EuroBic/Abanca : Les clients demandent à la BdP de reconnaître le manquement.

EuroBic/Abanca : Les clients demandent à la BdP de reconnaître le manquement.

Les clients concernés affirment qu’il existe plusieurs cas « d’appropriation illégitime de fonds de comptes » de la banque en question, avec des montants allant de 2.000 à 200.000 euros.

Les clients indiquent ne pas avoir fourni de codes de confirmation ni accédé aux applications de banque à domicile lors des transactions, qui ont eu lieu à leur insu et sans authentification forte.

Parallèlement, ils soulignent que « la banque ne parvient pas à démontrer que les opérations ont été dûment authentifiées » et alertent que leurs systèmes « restent vulnérables, malgré les avertissements et condamnations antérieurs ».

L’exposé mentionne également qu’une circonstance aggravante réside dans le fait que la Banque centrale européenne (BCE) a déjà sanctionné le Eurobic à hauteur de plus de trois millions d’euros « pour des manquements graves à la sécurité en 2022 et pour ne pas avoir signalé les incidents obligatoires aux autorités compétentes ».

Les clients se réfèrent à la directive des services de paiement électroniques PSD2, qui stipule que le prestataire de services doit rembourser l’utilisateur en cas d’opération non autorisée.

L’exposé indique en outre qu’une opération est considérée comme non autorisée lorsque le prestataire ne « parvient pas à prouver qu’elle a été dûment authentifiée, enregistrée et exécutée sans faille » — ce qui, selon eux, se produit actuellement.

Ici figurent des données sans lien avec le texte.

(** C6. [cancelOrder] on an order absent from the owner's pending set
    returns false and leaves the transition as it was. On an order of the
    pending set with remaining r = quant - executed > 0 it returns true:
    the book of the market, after [Cancel] of the id, is stored and marked
    dirty, the order is gone from the pending set, and r base units (sell)
    or calcQuoteQuant(r, ..., order.price, ...) quote units (buy) move from
    pending to available, when the pending balance covers that amount.
    When the pending balance is below it, the code panics on its
    assertion and nothing is refunded; a buy order whose reservation or
    refund was narrowed to 64 bits is in that case. *)
Theorem cancelOrder_refund (t : Transition) (owner : Z) (txn : CancelOrderTxn)
    (acc : Account) :
  let id := cot_ID txn in
  let market := oid_Market id in
  State_Account (state t) owner = Some acc ->
  (Account_PendingOrder acc id = None -> cancelOrder t owner txn = Ok (t, false))
  /\ (forall cancel token amount,
        Account_PendingOrder acc id = Some cancel ->
        is_uint64 (ord_Quant (po_Order cancel)) -> is_uint64 (po_Executed cancel) ->
        0 < remaining cancel ->
        (if ord_SellSide (po_Order cancel)
         then token = Base market /\ amount = remaining cancel
         else token = Quote market
              /\ exists quoteInfo baseInfo,
                   idToInfo (tokenCache t) !! Quote market = Some quoteInfo
                   /\ idToInfo (tokenCache t) !! Base market = Some baseInfo
                   /\ calcQuoteQuant (remaining cancel) (ti_Decimals quoteInfo)
                        (ord_Price (po_Order cancel)) OrderPriceDecimals
                        (ti_Decimals baseInfo) = Ok amount) ->
        is_uint64 (bal_Pending (Account_Balance acc token)) ->
        (bal_Pending (Account_Balance acc token) < amount ->
         cancelOrder t owner txn = Panic)
        /\ (amount <= bal_Pending (Account_Balance acc token) ->
            exists t' acc',
              cancelOrder t owner txn = Ok (t', true)
              /\ orderBooks t' !! market
                 = Some (Cancel (getOrderBook t market).2 (oid_ID id))
              /\ dirtyOrderBooks t' !! market = Some true
              /\ State_Account (state t') owner = Some acc'
              /\ Account_PendingOrder acc' id = None
              /\ refunded (Account_Balance acc token) amount
                   (Account_Balance acc' token))).
Proof.
  intros id market Hacc. split.
  { intros Hpo. unfold cancelOrder. rewrite (deref_Some _ _ _ Hacc). simpl.
    fold id. by rewrite Hpo. }
  intros cancel token amount Hpo Hq He Hr Hside Hty.
  unfold cancelOrder. rewrite (deref_Some _ _ _ Hacc). simpl.
  fold id. rewrite Hpo. fold market.
  destruct (getOrderBook_state t market) as [Hst Htc].
  destruct (getOrderBook t market) as [t1 book] eqn:Hgb. simpl in Hst, Htc.
  set (t2 := set_dirtyOrderBooks _ _).
  assert (State_Account (state t2) owner = Some acc) as Hacc2
    by (unfold t2; simpl; by rewrite Hst).
  rewrite (deref_Some _ _ _ Hacc2). simpl.
  set (acc3 := Account_RemovePendingOrder acc id).
  set (t3 := store t2 owner acc3).
  assert (State_Account (state t3) owner = Some acc3) as Hacc3
    by apply Account_store_eq.
  split; intros Hcover.
  { rewrite (refundAfterCancel_short t3 owner acc3 cancel market token amount);
      try done.
    destruct (ord_SellSide (po_Order cancel)); [done|].
    destruct Hside as (-> & qi & bi & Hqi & Hbi & Hpq).
    split; [done|]. exists qi, bi. unfold t3, t2. simpl. by rewrite Htc. }
  assert (exists b',
    refundAfterCancel t3 owner cancel market
    = Ok (store t3 owner (Account_UpdateBalance acc3 token b'))
    /\ refunded (Account_Balance acc token) amount b') as (b' & Hrf & Hb').
  { destruct (ord_SellSide (po_Order cancel)) eqn:Hs.
    - destruct Hside as [-> ->].
      by apply (refundAfterCancel_sell t3 owner acc3 cancel market).
    - destruct Hside as (-> & qi & bi & Hqi & Hbi & Hpq).
      apply (refundAfterCancel_buy t3 owner acc3 cancel market qi bi); try done.
      + unfold t3, t2. simpl. by rewrite Htc.
      + unfold t3, t2. simpl. by rewrite Htc. }
  rewrite Hrf. simpl.
  eexists _, _. split; [done|].
  split; [unfold t3, t2; simpl; apply lookup_insert_eq|].
  split; [unfold t3, t2; simpl; apply lookup_insert_eq|].
  split; [apply Account_store_eq|].
  split; [unfold Account_PendingOrder, acc3; simpl; apply lookup_delete_eq|].
  by rewrite Balance_update_eq.
Qed.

Selon les plaignants, les clients affirment qu’il n’y a pas eu d’authentification forte, que la banque ne parvient pas à prouver l’autorisation et que les mêmes manquements continuent de se produire.

Dans l’exposé, les signataires exigent que la BdP reconnaisse officiellement le non-respect de la PSD2 par le Eurobic/Abanca et qu’elle rembourse immédiatement tous les clients lésés.

Simultanément, ils exigent une sanction contre la banque pour manquements continus à la sécurité et non-respect systématique et demandent d’informer la BCE et l’ABE (Autorité bancaire européenne) « sur la persistance des manquements ».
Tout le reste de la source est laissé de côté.